(** The retry loop of a window, with the events it leaves. *)
Lemma retry_loop_events (ls : loop_state) (w : world) :
  exists df es,
    (forall ls0,
        current_start ls0 = current_start ls ->
        retry_loop (Z.to_nat max_retries) (window_end (current_start ls)) 0 None ls0 w =
        (Ok (df, with_failed ls0
                   match df with
                   | Some _ => []
                   | None => [(current_start ls, window_end (current_start ls))]
                   end),
         step_of es w))
    /\ attempted ls w df es
    /\ retry_shape (current_start ls) es.
Proof.
  unfold Coinbase.attempted, Trace.retry_shape.
  destruct (granularity_map granularity) as [name|] eqn:Hg.
  - set (req := candles_params name (current_start ls)
                  (window_end (current_start ls)) granularity 300).
    assert (Hrun : forall ls0,
               current_start ls0 = current_start ls ->
               retry_loop (Z.to_nat max_retries) (window_end (current_start ls))
                          0 None ls0 w = _)
      by (intros ls0 Hcs; rewrite (retry_loop_unrolled _ _ name) by exact Hg;
          cbv zeta; rewrite Hcs; fold req; cbn [plus]; reflexivity).
    destruct (parse_response (src (issued w) req)) as [d|] eqn:E0;
      [|destruct (parse_response (src (S (issued w)) req)) as [d|] eqn:E1;
        [|destruct (parse_response (src (S (S (issued w))) req)) as [d|] eqn:E2]].
    1-3: exists (Some d); eexists; split;
      [intros ls0 Hcs; rewrite with_failed_nil; apply (Hrun ls0 Hcs)|].
    4: exists None; eexists; split; [intros ls0 Hcs; apply (Hrun ls0 Hcs)|].
    all: split;
      [|first [ exists 0%nat; split; [lia|reflexivity]
              | exists 1%nat; split; [lia|reflexivity]
              | exists 2%nat; split; [lia|reflexivity] ]].
    all: split; [repeat constructor|].
    all: split; [simpl; lia|].
    all: split; [intros d' [= <-] || intros d' [=] | intros [=] || intros _].
    all: try (split; [eapply parse_response_rows; eassumption|]).
    all: try (intros name' [= <-]; assumption).
    + exists (issued w), name. auto.
    + exists (S (issued w)), name. auto.
    + exists (S (S (issued w))), name. auto.
  - exists None; eexists. split; [|split; [|reflexivity]].
    + intros ls0 Hcs. rewrite retry_loop_unrolled_rejected by exact Hg.
      rewrite Hcs. reflexivity.
    + split; [repeat constructor|]. split; [simpl; lia|].
      split; [intros d' [=] | intros _ name' [=]].
Qed.

(** One iteration of the main loop, with the events it leaves. *)
Lemma loop_body_events (ls : loop_state) (w : world) :
  total_seconds start_date end_date <> 0 ->
  exists df es,
    attempted ls w df es
    /\ retry_shape (current_start ls) es
    /\ loop_body ls w =
       (Ok (advance ls df),
        step_of (Sleep 500 :: saved_events ls df ++ es) w).
Proof.
  intros Hts.
  destruct (retry_loop_events ls w) as (df & es & Hrun & Hatt & Hshape).
  exists df, es. split; [exact Hatt|]. split; [exact Hshape|].
  apply loop_body_from_retry; [exact Hts | exact Hrun |].
  intros d Hd. destruct Hatt as (_ & _ & Hrows & _).
  now destruct (Hrows d Hd).
Qed.
Lemma sortEvents_fold_sorted events : forall acc,
  Forall (fun x => is_Some (Date_parse (ev_timestamp x))) events ->
  Forall (fun x => is_Some (Date_parse (ev_timestamp x))) acc ->
  StronglySorted (notLater Date_parse) acc ->
  StronglySorted (notLater Date_parse)
    (fold_left (fun sorted e => insertEvent Date_parse e sorted) events acc).
Proof.
  induction events as [|e events IH]; intros acc Hev Hacc Hs; simpl; [done|].
  apply Forall_cons in Hev as [He Hev].
  apply IH; [done| |by apply insertEvent_sorted].
  rewrite insertEvent_Permutation. by constructor.
Qed.

(** X19. When every timestamp of the log and metadata records parses,
    [prepareTimelineData] returns a rearrangement of the events it built
    (one memory event for each log record with a memory reference, one log
    event for each log record, one metadata event for each metadata
    record: nothing lost, nothing added) in which no event comes before
    an earlier one. *)
Theorem prepareTimelineData_sorted (logs : list LogRecord) (meta : list MetaRecord) :
  Forall (fun l => is_Some (Date_parse (l_timestamp l))) logs ->
  Forall (fun m => is_Some (Date_parse (m_timestamp m))) meta ->
  prepareTimelineData Date_parse logs meta ≡ₚ timelineEvents logs meta /\
  length (prepareTimelineData Date_parse logs meta)
  = (length (filter (fun l => truthy_string (l_memory_ref l) = true) logs)
     + length logs + length meta)%nat /\
  StronglySorted (notLater Date_parse) (prepareTimelineData Date_parse logs meta).
Proof.
  intros Hlogs Hmeta. unfold prepareTimelineData, sortEvents.
  assert (Hperm : fold_left (fun sorted e => insertEvent Date_parse e sorted)
                    (timelineEvents logs meta) [] ≡ₚ timelineEvents logs meta)
    by apply (sortEvents_fold_Permutation _ []).
  split; [exact Hperm|]. split.
  - rewrite Hperm. unfold timelineEvents. rewrite !length_app, !length_map. lia.
  - apply sortEvents_fold_sorted; [|constructor|constructor].
    unfold timelineEvents. rewrite !Forall_app, !Forall_map. simpl.
    split; [|split]; [|done|done].
    apply Forall_forall. intros l Hin. apply list_elem_of_filter in Hin as [_ Hin].
    by eapply Forall_forall in Hlogs.
Qed.

End TimelineData.
Lemma same_outside_comms_process_line (line : string) (w : world) :
  same_outside_comms w (process_line line w).
Proof.
  unfold process_line.
  destruct (decide (line = "CONNECT")).
  { apply (for_upto_invariant (fun x => same_outside_comms w x)).
    - repeat split.
    - intros i x Hx. apply (same_outside_comms_trans _ _ _ Hx).
      repeat split. }
  destruct (decide (line = "DISCONNECT")); [repeat split|].
  destruct (String.prefix "SET:" line); [|apply same_outside_comms_refl].
  destruct (sscanf_SET line) as [|ch [|thr [|key [|]]]];
    try apply same_outside_comms_refl.
  destruct ((0 <=? ch) && (ch <? 16)); [|apply same_outside_comms_refl].
  eapply same_outside_comms_trans; [|apply same_outside_comms_save].
  repeat split.
Qed.

(** The world after one pass of the serial task: the telemetry step, run
    after at most one command. *)
Lemma comms_pass_world (c : option ascii) (buf : string) (w : world) :
  snd (onion_comms_pass c (buf, w)) = telemetry w
  \/ snd (onion_comms_pass c (buf, w))
     = telemetry (process_line (c_str buf) w).
Proof.
  unfold onion_comms_pass. destruct c as [c|]; [|left; reflexivity].
  destruct (bool_decide (c = LF) || bool_decide (c = CR)
            || (127 <=? String.length buf)%nat); [|left; reflexivity].
  destruct (0 <? String.length buf)%nat; [right | left]; reflexivity.
Qed.

Lemma same_outside_comms_pass (c : option ascii) (buf : string) (w : world) :
  same_outside_comms w (snd (onion_comms_pass c (buf, w))).
Proof.
  destruct (comms_pass_world c buf w) as [-> | ->].
  - apply same_outside_comms_telemetry.
  - eapply same_outside_comms_trans;
      [apply same_outside_comms_process_line
      | apply same_outside_comms_telemetry].
Qed.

============================================================

● About this exercise
In this exercise, the data above is to be printed exactly.

● Reply to the exercise
(** The retry loop of a window, with the events it leaves. *)
Lemma retry_loop_events (ls : loop_state) (w : world) :
  exists df es,
    (forall ls0,
        current_start ls0 = current_start ls ->
        retry_loop (Z.to_nat max_retries) (window_end (current_start ls)) 0 None ls0 w =
        (Ok (df, with_failed ls0
                   match df with
                   | Some _ => []
                   | None => [(current_start ls, window_end (current_start ls))]
                   end),
         step_of es w))
    /\ attempted ls w df es
    /\ retry_shape (current_start ls) es.
Proof.
  unfold Coinbase.attempted, Trace.retry_shape.
  destruct (granularity_map granularity) as [name|] eqn:Hg.
  - set (req := candles_params name (current_start ls)
                  (window_end (current_start ls)) granularity 300).
    assert (Hrun : forall ls0,
               current_start ls0 = current_start ls ->
               retry_loop (Z.to_nat max_retries) (window_end (current_start ls))
                          0 None ls0 w = _)
      by (intros ls0 Hcs; rewrite (retry_loop_unrolled _ _ name) by exact Hg;
          cbv zeta; rewrite Hcs; fold req; cbn [plus]; reflexivity).
    destruct (parse_response (src (issued w) req)) as [d|] eqn:E0;
      [|destruct (parse_response (src (S (issued w)) req)) as [d|] eqn:E1;
        [|destruct (parse_response (src (S (S (issued w))) req)) as [d|] eqn:E2]].
    1-3: exists (Some d); eexists; split;
      [intros ls0 Hcs; rewrite with_failed_nil; apply (Hrun ls0 Hcs)|].
    4: exists None; eexists; split; [intros ls0 Hcs; apply (Hrun ls0 Hcs)|].
    all: split;
      [|first [ exists 0%nat; split; [lia|reflexivity]
              | exists 1%nat; split; [lia|reflexivity]
              | exists 2%nat; split; [lia|reflexivity] ]].
    all: split; [repeat constructor|].
    all: split; [simpl; lia|].
    all: split; [intros d' [= <-] || intros d' [=] | intros [=] || intros _].
    all: try (split; [eapply parse_response_rows; eassumption|]).
    all: try (intros name' [= <-]; assumption).
    + exists (issued w), name. auto.
    + exists (S (issued w)), name. auto.
    + exists (S (S (issued w))), name. auto.
  - exists None; eexists. split; [|split; [|reflexivity]].
    + intros ls0 Hcs. rewrite retry_loop_unrolled_rejected by exact Hg.
      rewrite Hcs. reflexivity.
    + split; [repeat constructor|]. split; [simpl; lia|].
      split; [intros d' [=] | intros _ name' [=]].
Qed.

(** One iteration of the main loop, with the events it leaves. *)
Lemma loop_body_events (ls : loop_state) (w : world) :
  total_seconds start_date end_date <> 0 ->
  exists df es,
    attempted ls w df es
    /\ retry_shape (current_start ls) es
    /\ loop_body ls w =
       (Ok (advance ls df),
        step_of (Sleep 500 :: saved_events ls df ++ es) w).
Proof.
  intros Hts.
  destruct (retry_loop_events ls w) as (df & es & Hrun & Hatt & Hshape).
  exists df, es. split; [exact Hatt|]. split; [exact Hshape|].
  apply loop_body_from_retry; [exact Hts | exact Hrun |].
  intros d Hd. destruct Hatt as (_ & _ & Hrows & _).
  now destruct (Hrows d Hd).
Qed.
Lemma sortEvents_fold_sorted events : forall acc,
  Forall (fun x => is_Some (Date_parse (ev_timestamp x))) events ->
  Forall (fun x => is_Some (Date_parse (ev_timestamp x))) acc ->
  StronglySorted (notLater Date_parse) acc ->
  StronglySorted (notLater Date_parse)
    (fold_left (fun sorted e => insertEvent Date_parse e sorted) events acc).
Proof.
  induction events as [|e events IH]; intros acc Hev Hacc Hs; simpl; [done|].
  apply Forall_cons in Hev as [He Hev].
  apply IH; [done| |by apply insertEvent_sorted].
  rewrite insertEvent_Permutation. by constructor.
Qed.

(** X19. When every timestamp of the log and metadata records parses,
    [prepareTimelineData] returns a rearrangement of the events it built
    (one memory event for each log record with a memory reference, one log
    event for each log record, one metadata event for each metadata
    record: nothing lost, nothing added) in which no event comes before
    an earlier one. *)
Theorem prepareTimelineData_sorted (logs : list LogRecord) (meta : list MetaRecord) :
  Forall (fun l => is_Some (Date_parse (l_timestamp l))) logs ->
  Forall (fun m => is_Some (Date_parse (m_timestamp m))) meta ->
  prepareTimelineData Date_parse logs meta ≡ₚ timelineEvents logs meta /\
  length (prepareTimelineData Date_parse logs meta)
  = (length (filter (fun l => truthy_string (l_memory_ref l) = true) logs)
     + length logs + length meta)%nat /\
  StronglySorted (notLater Date_parse) (prepareTimelineData Date_parse logs meta).
Proof.
  intros Hlogs Hmeta. unfold prepareTimelineData, sortEvents.
  assert (Hperm : fold_left (fun sorted e => insertEvent Date_parse e sorted)
                    (timelineEvents logs meta) [] ≡ₚ timelineEvents logs meta)
    by apply (sortEvents_fold_Permutation _ []).
  split; [exact Hperm|]. split.
  - rewrite Hperm. unfold timelineEvents. rewrite !length_app, !length_map. lia.
  - apply sortEvents_fold_sorted; [|constructor|constructor].
    unfold timelineEvents. rewrite !Forall_app, !Forall_map. simpl.
    split; [|split]; [|done|done].
    apply Forall_forall. intros l Hin. apply list_elem_of_filter in Hin as [_ Hin].
    by eapply Forall_forall in Hlogs.
Qed.

End TimelineData.
Lemma same_outside_comms_process_line (line : string) (w : world) :
  same_outside_comms w (process_line line w).
Proof.
  unfold process_line.
  destruct (decide (line = "CONNECT")).
  { apply (for_upto_invariant (fun x => same_outside_comms w x)).
    - repeat split.
    - intros i x Hx. apply (same_outside_comms_trans _ _ _ Hx).
      repeat split. }
  destruct (decide (line = "DISCONNECT")); [repeat split|].
  destruct (String.prefix "SET:" line); [|apply same_outside_comms_refl].
  destruct (sscanf_SET line) as [|ch [|thr [|key [|]]]];
    try apply same_outside_comms_refl.
  destruct ((0 <=? ch) && (ch <? 16)); [|apply same_outside_comms_refl].
  eapply same_outside_comms_trans; [|apply same_outside_comms_save].
  repeat split.
Qed.

(** The world after one pass of the serial task: the telemetry step, run
    after at most one command. *)
Lemma comms_pass_world (c : option ascii) (buf : string) (w : world) :
  snd (onion_comms_pass c (buf, w)) = telemetry w
  \/ snd (onion_comms_pass c (buf, w))
     = telemetry (process_line (c_str buf) w).
Proof.
  unfold onion_comms_pass. destruct c as [c|]; [|left; reflexivity].
  destruct (bool_decide (c = LF) || bool_decide (c = CR)
            || (127 <=? String.length buf)%nat); [|left; reflexivity].
  destruct (0 <? String.length buf)%nat; [right | left]; reflexivity.
Qed.

Lemma same_outside_comms_pass (c : option ascii) (buf : string) (w : world) :
  same_outside_comms w (snd (onion_comms_pass c (buf, w))).
Proof.
  destruct (comms_pass_world c buf w) as [-> | ->].
  - apply same_outside_comms_telemetry.
  - eapply same_outside_comms_trans;
      [apply same_outside_comms_process_line
      | apply same_outside_comms_telemetry].
Qed.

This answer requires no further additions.